Je reviens à lui. Ses nouvelles — le meilleur de son œuvre à mon goût — sont réunies dans deux gros volumes chez Gallimard. Dans le tome 2, qui contient aussi Le chemin des caracoles, Le jardin d'Armide et L'été des femmes, je me plonge dans Les princes du quartier bas. Et je suis ébloui. Plus encore qu'autrefois. On comprend pourquoi il est passé de mode, avec ses personnages désuets, doucement excentriques, ses petites villes de province hors du temps — comme Senlis où il termina sa vie. Mais Boulanger ressemble à ces gens d'autrefois qui observant intensément le quotidien le plus confiné finissaient par tout comprendre du monde. Ses histoires minuscules deviennent on ne sait comment immenses. Les surprises délectables qui jalonnent ses récits sont dues au moins autant à la connaissance du cœur humain qu'à l'art du conteur. Et si je l'ai laissé tomber naguère, c'est sans doute que ses phrases étaient trop riches pour moi, chacune d'elles exigeant d'être relue, avec ses miroitements d'images, ses crépitements de mots, ses fulgurances.
Voici un vieux couple :
«Les Longuelune par cette déchirure étaient plus soudés que la plupart des couples. La haine entretenait leur flamme amère et c'était de tous les objets, soufflet qui ne crève pas, leur propriété la plus chère.»
Voici «une femme fatiguée, déçue comme celles qui se trouvent un jour dans un carrefour d'impasses, pour avoir méprisé trop de routes.»
Et parlant de routes, la dédicace du livre :
«Aux rues, plus belles que les livres.»
Sans doute faut-il ne pas trop boire à la fois de ces alcools forts et fruités. Une des recettes possibles du bonheur : lire une nouvelle de Boulanger tous les soirs.
Daniel Boulanger, Jean Seberg.

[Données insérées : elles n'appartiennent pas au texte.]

(** ** Partial correctness

    [ensures P m Q]: from a world satisfying [P], if [m] does not panic then its value
    and final world satisfy [Q].  What a thread leaves when it panics is not looked at. *)
Definition ensures {S E R A} (P : world S E R -> Prop) (m : M S E R A) (Q : A -> world S E R -> Prop) : Prop :=
  forall w, P w -> match m w with Ret a w' => Q a w' | Panic _ => True end.

Section ensures.
Context {S E R : Type}.
Implicit Types P : world S E R -> Prop.

Lemma ensures_ret {A} P (a : A) Q : (forall w, P w -> Q a w) -> ensures P (mret a) Q.
Proof. intros H w Hw. by apply H. Qed.

Lemma ensures_bind {A B} P (m : M S E R A) Q (k : A -> M S E R B) Q' :
  ensures P m Q -> (forall a, ensures (Q a) (k a) Q') -> ensures P (m ≫= k) Q'.
Proof.
  intros Hm Hk w Hw. specialize (Hm w Hw). rewrite bind_eq. destruct (m w) as [a w'|]; [by apply Hk|done].
Qed.

Lemma ensures_try_bind {A B X} P (m : M S E R (Result A X)) Q (k : A -> M S E R (Result B X)) Q' :
  ensures P m Q -> (forall a, ensures (Q (Ok a)) (k a) Q') -> (forall e w, Q (Err e) w -> Q' (Err e) w) ->
  ensures P (try_bind m k) Q'.
Proof.
  intros Hm Hk He. apply (ensures_bind _ _ Q); [exact Hm|]. intros [a|e]; [apply Hk|]. intros w Hw. by apply He.
Qed.

(** What holds of the value alone holds of it on a part of the state. *)
Lemma ensures_zoom {S' E' A} (get : S -> S') put (inj : E' -> E) (m : M S' E' R A) P (Q : A -> Prop) :
  ensures (fun _ => True) m (fun a _ => Q a) -> ensures P (zoom get put inj m) (fun a _ => Q a).
Proof. intros H w _. specialize (H (zoom_in get w) I). unfold zoom. by destruct (m (zoom_in get w)). Qed.

Lemma ensures_panic {A} P (Q : A -> world S E R -> Prop) : ensures P panic Q.
Proof. by intros w Hw. Qed.

Lemma ensures_expect {A} P (o : option A) (Q : A -> world S E R -> Prop) :
  (forall a w, o = Some a -> P w -> Q a w) -> ensures P (expect o) Q.
Proof. destruct o as [a|]; intros H; [|apply ensures_panic]. intros w Hw. by apply H. Qed.

Lemma ensures_modify P (f : S -> S) Q : (forall w, P w -> Q tt (upd f w)) -> ensures P (modify f) Q.
Proof. intros H w Hw. by apply H. Qed.

Lemma ensures_get P Q : (forall w, P w -> Q (w_state w) w) -> ensures P get_state Q.
Proof. intros H w Hw. by apply H. Qed.

(** A frame keeps a property of the states it relates. *)
Lemma ensures_rel {A} (R' : world S E R -> world S E R -> Prop) P (m : M S E R A) :
  rel R' m -> (forall w w', R' w w' -> P w -> P w') -> ensures P m (fun _ => P).
Proof. intros Hm HR w Hw. specialize (Hm w). destruct (m w) as [a w'|]; [|done]. by eapply HR. Qed.

Lemma rel_bind_ensures {A B} (R' : world S E R -> world S E R -> Prop) `{!PreOrder R'} (m : M S E R A) (Q : A -> Prop) (k : A -> M S E R B) :
  rel R' m -> ensures (fun _ => True) m (fun a _ => Q a) -> (forall a, Q a -> rel R' (k a)) -> rel R' (m ≫= k).
Proof.
  intros Hm HQ Hk w. specialize (Hm w). specialize (HQ w I). rewrite bind_eq. destruct (m w) as [a w'|w']; [|done].
  etrans; [exact Hm|]. by apply Hk.
Qed.

Lemma ensures_conseq {A} P P' (m : M S E R A) Q Q' :
  ensures P' m Q' -> (forall w, P w -> P' w) -> (forall a w, Q' a w -> Q a w) -> ensures P m Q.
Proof. intros Hm HP HQ w Hw. specialize (Hm w (HP w Hw)). destruct (m w); [by apply HQ|done]. Qed.

Lemma ensures_for_each {A} P (l : list A) body :
  (forall x, x ∈ l -> ensures P (body x) (fun _ => P)) -> ensures P (for_each l body) (fun _ => P).
Proof.
  induction l as [|x l IH]; intros H; simpl; [by apply ensures_ret|].
  apply (ensures_bind _ _ (fun _ => P)); [apply H; left|]. intros _. apply IH. intros y Hy. apply H. by right.
Qed.
End ensures.

(** ** Approximation

    [approx m m']: whatever [m] returns, [m'] returns; [m] may panic where [m'] does not. *)
Definition approx {S E R A} (m m' : M S E R A) : Prop := forall w a w', m w = Ret a w' -> m' w = Ret a w'.

Section approx.
Context {S E R : Type}.

Lemma approx_refl {A} (m : M S E R A) : approx m m.
Proof. by intros w a w'. Qed.

Lemma approx_panic {A} (m : M S E R A) : approx panic m.
Proof. intros w a w' H. discriminate H. Qed.

Lemma approx_bind {A B} (m m' : M S E R A) (k k' : A -> M S E R B) :
  approx m m' -> (forall a, approx (k a) (k' a)) -> approx (m ≫= k) (m' ≫= k').
Proof.
  intros Hm Hk w b w'. rewrite !bind_eq. destruct (m w) as [a w1|] eqn:Em; [|done]. rewrite (Hm _ _ _ Em). apply Hk.
Qed.

Lemma approx_try_bind {A B X} (m m' : M S E R (Result A X)) (k k' : A -> M S E R (Result B X)) :
  approx m m' -> (forall a, approx (k a) (k' a)) -> approx (try_bind m k) (try_bind m' k').
Proof. intros Hm Hk. apply approx_bind; [exact Hm|]. intros [a|e]; [apply Hk|apply approx_refl]. Qed.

Dans quel film ? Vous avez dix secondes. |
Marc Stéphane, lui, était pour moi un total inconnu avant qu'Éric Dussert, grand résurrecteur d'écrivains oubliés, ne l'inclue dans sa bible monumentale, Une forêt cachée (La table ronde).
Stéphane (1870-1944), révolté dès l'adolescence, passa plusieurs années sur les routes, d'autres années chez les fous et resta toute sa vie un anar, un pamphlétaire, un enragé.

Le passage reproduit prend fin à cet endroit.